What you are asked to do: Your response should be every line from the entries that includes the string "land".

Provided records:
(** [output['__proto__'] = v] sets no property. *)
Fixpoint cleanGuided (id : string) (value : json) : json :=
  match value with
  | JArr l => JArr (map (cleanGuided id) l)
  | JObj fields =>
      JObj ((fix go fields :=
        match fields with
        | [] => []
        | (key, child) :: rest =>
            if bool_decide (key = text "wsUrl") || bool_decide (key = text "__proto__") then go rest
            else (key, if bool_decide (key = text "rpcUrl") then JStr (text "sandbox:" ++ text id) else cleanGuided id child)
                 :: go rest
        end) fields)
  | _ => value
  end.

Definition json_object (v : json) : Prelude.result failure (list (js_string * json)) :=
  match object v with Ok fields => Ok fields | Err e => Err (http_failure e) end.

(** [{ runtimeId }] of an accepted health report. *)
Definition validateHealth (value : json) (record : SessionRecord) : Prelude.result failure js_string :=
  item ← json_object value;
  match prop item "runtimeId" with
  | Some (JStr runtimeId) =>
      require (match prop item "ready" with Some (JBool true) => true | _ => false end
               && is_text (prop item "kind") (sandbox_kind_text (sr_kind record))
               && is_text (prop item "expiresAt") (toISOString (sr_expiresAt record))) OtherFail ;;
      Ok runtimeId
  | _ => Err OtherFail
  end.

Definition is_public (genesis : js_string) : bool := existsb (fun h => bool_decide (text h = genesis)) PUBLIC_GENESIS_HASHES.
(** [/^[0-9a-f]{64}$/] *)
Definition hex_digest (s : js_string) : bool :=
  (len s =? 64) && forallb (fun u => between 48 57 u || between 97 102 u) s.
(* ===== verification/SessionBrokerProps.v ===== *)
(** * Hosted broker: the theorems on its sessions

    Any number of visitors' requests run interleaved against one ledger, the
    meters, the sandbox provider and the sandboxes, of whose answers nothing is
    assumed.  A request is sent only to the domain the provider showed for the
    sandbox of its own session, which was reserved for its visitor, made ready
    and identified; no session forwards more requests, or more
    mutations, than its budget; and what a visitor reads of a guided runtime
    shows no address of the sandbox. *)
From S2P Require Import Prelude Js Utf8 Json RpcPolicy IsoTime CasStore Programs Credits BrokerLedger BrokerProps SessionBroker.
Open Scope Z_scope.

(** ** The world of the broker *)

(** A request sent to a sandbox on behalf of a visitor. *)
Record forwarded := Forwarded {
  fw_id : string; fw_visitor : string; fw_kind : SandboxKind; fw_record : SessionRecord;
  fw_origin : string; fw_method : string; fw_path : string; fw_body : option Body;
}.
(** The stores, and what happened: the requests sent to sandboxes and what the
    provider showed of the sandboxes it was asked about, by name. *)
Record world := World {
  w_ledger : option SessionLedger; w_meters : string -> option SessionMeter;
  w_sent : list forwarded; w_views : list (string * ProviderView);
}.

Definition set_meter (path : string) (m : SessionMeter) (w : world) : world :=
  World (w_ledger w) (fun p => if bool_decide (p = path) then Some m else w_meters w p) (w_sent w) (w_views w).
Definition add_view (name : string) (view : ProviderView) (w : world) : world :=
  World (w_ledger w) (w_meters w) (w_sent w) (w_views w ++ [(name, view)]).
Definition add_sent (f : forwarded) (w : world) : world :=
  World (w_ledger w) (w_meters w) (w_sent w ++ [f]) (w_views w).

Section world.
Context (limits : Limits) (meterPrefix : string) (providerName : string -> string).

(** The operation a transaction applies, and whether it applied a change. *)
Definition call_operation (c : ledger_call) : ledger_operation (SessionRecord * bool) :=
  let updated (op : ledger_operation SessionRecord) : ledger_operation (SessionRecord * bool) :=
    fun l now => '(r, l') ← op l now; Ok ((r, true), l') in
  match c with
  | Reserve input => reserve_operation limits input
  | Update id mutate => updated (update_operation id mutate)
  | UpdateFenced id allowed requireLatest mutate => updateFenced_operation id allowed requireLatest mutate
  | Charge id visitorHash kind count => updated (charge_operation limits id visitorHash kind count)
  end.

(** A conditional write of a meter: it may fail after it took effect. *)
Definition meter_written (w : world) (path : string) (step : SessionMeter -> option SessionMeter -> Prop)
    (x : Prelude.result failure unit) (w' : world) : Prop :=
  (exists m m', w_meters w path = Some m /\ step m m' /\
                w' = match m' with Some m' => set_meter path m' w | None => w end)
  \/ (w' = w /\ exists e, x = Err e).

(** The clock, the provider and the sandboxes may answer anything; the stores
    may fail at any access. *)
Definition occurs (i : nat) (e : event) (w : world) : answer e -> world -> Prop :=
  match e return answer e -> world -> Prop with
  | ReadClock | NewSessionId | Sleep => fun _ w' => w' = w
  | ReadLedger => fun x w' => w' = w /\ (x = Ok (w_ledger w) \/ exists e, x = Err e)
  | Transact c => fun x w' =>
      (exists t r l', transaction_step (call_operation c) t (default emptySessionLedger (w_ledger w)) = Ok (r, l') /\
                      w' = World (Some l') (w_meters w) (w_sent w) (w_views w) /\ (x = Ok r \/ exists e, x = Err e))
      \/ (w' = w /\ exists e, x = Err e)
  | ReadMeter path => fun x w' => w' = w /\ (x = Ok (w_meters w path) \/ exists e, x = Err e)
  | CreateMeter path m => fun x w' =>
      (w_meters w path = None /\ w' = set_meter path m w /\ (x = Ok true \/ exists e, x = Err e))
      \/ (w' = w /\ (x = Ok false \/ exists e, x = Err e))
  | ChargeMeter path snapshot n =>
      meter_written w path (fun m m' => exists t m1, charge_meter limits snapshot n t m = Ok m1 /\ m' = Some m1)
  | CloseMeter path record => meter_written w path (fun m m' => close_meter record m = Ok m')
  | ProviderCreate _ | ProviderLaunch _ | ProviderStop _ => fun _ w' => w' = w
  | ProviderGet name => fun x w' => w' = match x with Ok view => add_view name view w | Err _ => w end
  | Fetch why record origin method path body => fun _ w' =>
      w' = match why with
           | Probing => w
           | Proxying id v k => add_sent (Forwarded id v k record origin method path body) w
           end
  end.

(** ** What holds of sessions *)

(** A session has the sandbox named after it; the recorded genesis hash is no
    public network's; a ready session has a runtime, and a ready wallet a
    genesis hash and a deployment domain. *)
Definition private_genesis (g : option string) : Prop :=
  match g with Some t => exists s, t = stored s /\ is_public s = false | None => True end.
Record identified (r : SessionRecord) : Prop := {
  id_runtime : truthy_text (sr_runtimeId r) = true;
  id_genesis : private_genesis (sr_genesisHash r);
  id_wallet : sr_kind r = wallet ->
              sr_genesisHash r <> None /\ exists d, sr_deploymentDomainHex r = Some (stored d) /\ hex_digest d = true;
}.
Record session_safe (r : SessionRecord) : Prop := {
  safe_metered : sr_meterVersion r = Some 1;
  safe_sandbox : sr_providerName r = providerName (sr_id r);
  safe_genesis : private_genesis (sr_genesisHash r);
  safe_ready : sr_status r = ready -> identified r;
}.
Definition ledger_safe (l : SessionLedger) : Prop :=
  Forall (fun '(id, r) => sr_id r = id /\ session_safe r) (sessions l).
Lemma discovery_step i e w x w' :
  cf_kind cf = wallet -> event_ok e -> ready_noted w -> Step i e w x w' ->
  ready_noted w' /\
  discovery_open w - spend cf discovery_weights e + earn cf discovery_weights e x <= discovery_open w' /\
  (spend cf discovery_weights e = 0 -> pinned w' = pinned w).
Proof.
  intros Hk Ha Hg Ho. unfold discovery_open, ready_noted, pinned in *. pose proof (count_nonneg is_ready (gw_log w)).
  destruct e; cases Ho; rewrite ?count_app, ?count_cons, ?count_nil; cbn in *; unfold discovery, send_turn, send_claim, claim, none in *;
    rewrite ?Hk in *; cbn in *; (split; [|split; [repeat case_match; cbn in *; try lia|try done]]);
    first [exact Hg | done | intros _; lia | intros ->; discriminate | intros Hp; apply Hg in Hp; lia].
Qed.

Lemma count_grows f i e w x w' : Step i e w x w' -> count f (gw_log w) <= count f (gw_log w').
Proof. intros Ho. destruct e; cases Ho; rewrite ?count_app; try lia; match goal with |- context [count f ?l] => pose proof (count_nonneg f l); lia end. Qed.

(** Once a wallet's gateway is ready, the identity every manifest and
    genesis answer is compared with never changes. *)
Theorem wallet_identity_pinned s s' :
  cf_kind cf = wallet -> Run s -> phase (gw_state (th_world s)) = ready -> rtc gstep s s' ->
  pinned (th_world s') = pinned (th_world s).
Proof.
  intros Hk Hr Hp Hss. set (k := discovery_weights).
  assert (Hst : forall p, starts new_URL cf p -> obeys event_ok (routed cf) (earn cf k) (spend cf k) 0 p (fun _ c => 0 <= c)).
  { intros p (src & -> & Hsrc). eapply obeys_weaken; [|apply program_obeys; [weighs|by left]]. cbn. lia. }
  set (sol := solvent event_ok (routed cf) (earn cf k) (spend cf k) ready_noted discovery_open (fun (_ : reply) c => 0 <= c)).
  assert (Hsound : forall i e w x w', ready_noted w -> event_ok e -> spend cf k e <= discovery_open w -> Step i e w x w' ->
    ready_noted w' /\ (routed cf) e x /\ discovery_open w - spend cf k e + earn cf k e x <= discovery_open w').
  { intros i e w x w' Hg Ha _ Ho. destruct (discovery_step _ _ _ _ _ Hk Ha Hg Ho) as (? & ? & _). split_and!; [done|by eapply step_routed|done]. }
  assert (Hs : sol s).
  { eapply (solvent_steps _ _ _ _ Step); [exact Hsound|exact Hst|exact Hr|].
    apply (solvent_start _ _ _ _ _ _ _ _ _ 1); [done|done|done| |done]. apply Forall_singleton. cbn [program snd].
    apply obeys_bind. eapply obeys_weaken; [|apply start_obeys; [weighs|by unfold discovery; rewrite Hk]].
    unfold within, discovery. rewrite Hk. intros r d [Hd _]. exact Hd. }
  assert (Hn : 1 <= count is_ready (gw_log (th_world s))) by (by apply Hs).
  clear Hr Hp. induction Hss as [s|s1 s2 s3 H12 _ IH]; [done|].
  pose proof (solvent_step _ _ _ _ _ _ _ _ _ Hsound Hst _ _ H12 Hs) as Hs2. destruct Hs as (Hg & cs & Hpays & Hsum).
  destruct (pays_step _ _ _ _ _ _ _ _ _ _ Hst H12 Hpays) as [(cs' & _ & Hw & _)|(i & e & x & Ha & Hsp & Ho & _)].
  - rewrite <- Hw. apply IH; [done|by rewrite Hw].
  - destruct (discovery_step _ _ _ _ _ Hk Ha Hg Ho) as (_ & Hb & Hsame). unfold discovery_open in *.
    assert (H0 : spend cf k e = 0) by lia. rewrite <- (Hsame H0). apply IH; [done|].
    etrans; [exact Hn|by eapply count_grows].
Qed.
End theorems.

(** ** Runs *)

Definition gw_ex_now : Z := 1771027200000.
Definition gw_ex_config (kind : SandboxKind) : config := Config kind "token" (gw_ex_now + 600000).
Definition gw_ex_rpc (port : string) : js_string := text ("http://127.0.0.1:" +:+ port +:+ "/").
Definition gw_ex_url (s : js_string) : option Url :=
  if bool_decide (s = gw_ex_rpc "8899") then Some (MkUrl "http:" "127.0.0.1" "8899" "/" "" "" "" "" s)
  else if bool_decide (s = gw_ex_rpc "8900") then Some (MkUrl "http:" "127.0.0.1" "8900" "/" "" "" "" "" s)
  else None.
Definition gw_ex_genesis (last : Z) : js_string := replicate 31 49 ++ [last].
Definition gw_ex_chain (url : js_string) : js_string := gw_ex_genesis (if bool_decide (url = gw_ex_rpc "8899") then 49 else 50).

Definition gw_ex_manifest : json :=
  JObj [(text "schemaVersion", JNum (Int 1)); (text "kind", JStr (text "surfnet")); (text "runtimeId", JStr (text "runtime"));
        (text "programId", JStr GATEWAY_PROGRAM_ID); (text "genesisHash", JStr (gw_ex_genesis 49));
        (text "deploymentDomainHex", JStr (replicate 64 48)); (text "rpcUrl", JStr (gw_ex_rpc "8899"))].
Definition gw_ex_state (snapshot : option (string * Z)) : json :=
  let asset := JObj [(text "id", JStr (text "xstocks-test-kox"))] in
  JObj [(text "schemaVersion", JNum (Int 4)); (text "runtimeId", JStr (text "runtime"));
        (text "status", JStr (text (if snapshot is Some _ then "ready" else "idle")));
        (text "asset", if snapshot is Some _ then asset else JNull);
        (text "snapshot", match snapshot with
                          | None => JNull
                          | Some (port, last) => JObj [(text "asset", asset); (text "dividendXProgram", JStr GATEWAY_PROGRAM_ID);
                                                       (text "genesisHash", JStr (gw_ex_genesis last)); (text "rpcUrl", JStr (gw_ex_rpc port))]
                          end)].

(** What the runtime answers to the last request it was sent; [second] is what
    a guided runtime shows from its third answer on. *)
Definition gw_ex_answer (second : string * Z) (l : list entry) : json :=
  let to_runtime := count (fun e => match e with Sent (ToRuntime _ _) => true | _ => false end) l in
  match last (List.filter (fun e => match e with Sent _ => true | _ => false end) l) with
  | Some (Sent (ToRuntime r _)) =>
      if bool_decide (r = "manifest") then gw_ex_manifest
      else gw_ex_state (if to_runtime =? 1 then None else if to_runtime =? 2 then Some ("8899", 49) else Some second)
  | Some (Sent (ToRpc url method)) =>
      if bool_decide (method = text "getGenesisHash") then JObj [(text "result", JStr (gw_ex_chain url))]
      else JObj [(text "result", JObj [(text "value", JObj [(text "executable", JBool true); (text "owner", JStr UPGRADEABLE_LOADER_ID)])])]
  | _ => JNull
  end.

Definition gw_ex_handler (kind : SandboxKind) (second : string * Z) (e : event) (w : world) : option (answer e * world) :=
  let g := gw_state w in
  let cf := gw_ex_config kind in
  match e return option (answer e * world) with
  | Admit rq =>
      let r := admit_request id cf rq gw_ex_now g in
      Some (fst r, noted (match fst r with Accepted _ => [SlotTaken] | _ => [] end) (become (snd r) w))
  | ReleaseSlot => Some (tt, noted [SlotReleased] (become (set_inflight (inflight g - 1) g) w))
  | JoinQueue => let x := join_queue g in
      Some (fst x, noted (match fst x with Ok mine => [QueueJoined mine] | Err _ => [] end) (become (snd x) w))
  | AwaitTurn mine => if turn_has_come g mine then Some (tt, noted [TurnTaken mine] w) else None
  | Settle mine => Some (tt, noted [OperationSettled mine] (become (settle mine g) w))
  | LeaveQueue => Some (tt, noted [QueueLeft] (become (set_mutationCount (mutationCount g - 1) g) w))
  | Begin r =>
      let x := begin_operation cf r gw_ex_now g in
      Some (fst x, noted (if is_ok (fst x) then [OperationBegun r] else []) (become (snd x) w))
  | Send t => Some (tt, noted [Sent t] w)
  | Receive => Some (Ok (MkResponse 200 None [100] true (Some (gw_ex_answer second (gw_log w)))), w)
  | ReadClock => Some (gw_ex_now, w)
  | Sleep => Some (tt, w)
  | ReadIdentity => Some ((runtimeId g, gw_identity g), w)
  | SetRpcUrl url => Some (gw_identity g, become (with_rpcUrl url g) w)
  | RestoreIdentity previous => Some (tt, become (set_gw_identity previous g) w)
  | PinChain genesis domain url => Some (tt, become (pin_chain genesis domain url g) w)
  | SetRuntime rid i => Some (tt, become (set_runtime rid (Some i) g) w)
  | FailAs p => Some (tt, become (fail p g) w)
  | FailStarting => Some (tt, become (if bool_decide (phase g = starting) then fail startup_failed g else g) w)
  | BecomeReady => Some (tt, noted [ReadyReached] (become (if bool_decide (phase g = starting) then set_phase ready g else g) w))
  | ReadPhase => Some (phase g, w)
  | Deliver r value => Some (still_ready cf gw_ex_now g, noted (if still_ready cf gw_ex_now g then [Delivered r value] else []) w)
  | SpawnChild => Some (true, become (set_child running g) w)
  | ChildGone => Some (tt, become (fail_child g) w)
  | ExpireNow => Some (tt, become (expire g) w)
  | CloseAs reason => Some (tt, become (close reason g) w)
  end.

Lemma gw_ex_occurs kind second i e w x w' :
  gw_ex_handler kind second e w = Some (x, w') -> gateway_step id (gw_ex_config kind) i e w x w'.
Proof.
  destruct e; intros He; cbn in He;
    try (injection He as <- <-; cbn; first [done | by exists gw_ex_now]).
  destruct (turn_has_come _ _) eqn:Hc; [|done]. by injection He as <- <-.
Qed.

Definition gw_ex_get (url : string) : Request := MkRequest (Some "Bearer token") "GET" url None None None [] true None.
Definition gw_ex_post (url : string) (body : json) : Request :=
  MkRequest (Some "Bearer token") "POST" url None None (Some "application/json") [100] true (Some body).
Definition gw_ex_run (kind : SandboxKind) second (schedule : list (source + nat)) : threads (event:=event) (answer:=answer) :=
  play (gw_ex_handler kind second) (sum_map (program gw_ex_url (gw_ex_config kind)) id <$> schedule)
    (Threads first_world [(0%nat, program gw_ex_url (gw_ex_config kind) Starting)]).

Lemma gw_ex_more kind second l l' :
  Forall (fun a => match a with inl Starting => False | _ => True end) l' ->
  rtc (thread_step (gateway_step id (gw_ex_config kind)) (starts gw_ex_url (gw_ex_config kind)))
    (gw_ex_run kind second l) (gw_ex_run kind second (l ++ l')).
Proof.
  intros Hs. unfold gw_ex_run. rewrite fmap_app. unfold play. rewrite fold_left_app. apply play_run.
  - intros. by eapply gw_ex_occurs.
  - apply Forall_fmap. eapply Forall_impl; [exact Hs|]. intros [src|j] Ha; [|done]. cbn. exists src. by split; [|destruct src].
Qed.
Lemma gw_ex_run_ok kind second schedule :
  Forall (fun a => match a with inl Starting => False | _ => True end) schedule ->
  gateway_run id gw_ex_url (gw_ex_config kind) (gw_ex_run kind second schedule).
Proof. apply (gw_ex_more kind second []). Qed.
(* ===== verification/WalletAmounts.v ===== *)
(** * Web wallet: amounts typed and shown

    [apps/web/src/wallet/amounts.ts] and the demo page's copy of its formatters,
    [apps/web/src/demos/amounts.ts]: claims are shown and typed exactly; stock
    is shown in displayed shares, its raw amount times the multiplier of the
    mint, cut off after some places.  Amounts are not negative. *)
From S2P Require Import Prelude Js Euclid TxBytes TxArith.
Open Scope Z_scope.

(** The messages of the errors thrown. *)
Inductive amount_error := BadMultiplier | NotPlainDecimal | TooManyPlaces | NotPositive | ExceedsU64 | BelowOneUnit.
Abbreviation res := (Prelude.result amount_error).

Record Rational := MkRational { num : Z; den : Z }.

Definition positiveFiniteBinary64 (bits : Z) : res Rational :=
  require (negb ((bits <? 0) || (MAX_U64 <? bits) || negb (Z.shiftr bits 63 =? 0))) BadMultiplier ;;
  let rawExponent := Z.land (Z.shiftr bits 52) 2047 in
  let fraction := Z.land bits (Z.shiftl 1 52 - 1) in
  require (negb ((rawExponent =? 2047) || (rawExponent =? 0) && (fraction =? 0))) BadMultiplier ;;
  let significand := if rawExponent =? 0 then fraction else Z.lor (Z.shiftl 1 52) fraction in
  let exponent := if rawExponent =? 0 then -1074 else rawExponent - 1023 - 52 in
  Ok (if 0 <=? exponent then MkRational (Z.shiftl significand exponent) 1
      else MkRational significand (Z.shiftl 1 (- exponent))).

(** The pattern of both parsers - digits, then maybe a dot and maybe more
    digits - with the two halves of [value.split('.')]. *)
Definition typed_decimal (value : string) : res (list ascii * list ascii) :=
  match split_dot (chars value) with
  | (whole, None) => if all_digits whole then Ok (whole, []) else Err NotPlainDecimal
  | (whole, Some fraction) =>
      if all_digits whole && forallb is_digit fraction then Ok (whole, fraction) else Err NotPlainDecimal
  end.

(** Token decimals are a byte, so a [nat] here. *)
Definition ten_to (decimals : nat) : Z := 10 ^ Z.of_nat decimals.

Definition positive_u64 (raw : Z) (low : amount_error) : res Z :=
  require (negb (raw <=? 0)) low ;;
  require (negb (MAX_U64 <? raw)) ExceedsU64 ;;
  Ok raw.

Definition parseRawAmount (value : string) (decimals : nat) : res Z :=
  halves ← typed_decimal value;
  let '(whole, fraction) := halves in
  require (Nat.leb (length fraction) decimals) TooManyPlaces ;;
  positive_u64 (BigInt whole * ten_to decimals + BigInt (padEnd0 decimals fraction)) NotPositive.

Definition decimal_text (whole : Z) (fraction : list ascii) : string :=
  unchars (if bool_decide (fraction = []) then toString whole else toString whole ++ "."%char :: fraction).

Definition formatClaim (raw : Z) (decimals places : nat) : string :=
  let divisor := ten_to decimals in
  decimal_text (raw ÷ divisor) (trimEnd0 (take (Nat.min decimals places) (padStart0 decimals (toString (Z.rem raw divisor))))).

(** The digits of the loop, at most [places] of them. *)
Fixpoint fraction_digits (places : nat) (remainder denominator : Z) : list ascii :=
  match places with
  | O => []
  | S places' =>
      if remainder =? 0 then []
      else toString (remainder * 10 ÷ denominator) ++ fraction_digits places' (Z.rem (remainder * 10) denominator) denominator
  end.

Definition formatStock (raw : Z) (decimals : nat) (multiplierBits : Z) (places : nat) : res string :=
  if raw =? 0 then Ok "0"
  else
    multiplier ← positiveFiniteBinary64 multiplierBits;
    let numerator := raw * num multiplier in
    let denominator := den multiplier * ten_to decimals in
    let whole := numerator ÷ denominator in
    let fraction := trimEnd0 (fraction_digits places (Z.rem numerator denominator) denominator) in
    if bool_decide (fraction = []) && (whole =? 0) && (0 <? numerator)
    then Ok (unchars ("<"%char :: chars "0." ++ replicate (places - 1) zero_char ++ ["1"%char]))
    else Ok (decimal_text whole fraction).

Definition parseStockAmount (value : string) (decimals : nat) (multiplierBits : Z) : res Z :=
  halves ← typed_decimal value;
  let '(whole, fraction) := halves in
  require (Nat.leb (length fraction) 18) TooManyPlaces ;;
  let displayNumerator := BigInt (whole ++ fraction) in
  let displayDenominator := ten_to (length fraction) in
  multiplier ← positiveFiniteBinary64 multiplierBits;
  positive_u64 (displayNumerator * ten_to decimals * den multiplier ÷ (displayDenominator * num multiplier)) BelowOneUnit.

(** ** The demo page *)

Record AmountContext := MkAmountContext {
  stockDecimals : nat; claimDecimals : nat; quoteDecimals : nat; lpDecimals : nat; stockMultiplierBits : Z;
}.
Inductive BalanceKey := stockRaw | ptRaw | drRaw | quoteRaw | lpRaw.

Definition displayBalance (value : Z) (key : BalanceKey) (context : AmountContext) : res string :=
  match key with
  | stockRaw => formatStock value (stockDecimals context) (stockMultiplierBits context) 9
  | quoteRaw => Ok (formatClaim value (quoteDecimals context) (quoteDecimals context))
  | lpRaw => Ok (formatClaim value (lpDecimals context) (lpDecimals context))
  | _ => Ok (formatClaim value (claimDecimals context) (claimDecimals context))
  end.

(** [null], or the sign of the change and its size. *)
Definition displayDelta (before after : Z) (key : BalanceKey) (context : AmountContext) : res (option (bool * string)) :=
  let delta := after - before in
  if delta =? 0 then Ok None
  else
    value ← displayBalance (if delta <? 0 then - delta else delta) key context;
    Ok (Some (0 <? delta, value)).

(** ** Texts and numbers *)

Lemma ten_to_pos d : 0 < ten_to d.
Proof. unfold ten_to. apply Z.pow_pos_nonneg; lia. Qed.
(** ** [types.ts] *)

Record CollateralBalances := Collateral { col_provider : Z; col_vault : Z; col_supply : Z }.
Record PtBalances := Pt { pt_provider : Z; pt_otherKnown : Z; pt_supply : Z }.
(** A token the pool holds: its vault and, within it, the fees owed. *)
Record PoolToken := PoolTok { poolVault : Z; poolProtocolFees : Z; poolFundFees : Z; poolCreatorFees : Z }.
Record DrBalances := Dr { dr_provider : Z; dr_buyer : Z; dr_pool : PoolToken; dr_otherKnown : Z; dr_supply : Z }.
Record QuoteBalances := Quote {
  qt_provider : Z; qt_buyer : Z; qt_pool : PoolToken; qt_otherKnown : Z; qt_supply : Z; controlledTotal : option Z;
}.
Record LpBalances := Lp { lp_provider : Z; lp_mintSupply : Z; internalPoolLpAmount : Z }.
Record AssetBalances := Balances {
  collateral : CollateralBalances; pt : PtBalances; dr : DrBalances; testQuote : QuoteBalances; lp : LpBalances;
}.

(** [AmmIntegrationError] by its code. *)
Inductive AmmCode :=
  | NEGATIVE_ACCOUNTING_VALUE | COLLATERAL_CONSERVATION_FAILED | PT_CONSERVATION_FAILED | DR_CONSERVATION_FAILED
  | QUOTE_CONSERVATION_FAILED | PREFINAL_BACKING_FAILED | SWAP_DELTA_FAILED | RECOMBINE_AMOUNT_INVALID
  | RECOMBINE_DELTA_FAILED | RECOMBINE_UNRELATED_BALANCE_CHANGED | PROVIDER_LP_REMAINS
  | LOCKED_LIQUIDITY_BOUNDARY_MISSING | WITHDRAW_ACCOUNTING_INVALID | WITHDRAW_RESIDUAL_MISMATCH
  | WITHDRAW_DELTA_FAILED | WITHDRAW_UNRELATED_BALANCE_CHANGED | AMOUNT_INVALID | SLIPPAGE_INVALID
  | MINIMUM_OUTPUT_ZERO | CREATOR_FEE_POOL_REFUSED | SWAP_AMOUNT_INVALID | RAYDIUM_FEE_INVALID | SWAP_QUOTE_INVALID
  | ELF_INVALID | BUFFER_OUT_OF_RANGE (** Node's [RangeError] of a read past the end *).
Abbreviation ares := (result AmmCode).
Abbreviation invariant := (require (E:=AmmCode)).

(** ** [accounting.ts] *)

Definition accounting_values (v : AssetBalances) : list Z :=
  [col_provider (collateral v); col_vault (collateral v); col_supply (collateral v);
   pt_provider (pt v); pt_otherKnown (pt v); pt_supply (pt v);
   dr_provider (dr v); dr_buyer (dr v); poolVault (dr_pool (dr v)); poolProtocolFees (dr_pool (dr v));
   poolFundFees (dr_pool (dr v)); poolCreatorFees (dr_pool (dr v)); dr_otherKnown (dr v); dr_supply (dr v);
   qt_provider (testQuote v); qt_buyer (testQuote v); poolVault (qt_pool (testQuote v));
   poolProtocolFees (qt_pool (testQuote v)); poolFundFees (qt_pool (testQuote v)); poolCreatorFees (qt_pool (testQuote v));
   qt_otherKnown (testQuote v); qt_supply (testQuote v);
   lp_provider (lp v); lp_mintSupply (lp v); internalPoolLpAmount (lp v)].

Output for this exercise:
  let rawExponent := Z.land (Z.shiftr bits 52) 2047 in
  let fraction := Z.land bits (Z.shiftl 1 52 - 1) in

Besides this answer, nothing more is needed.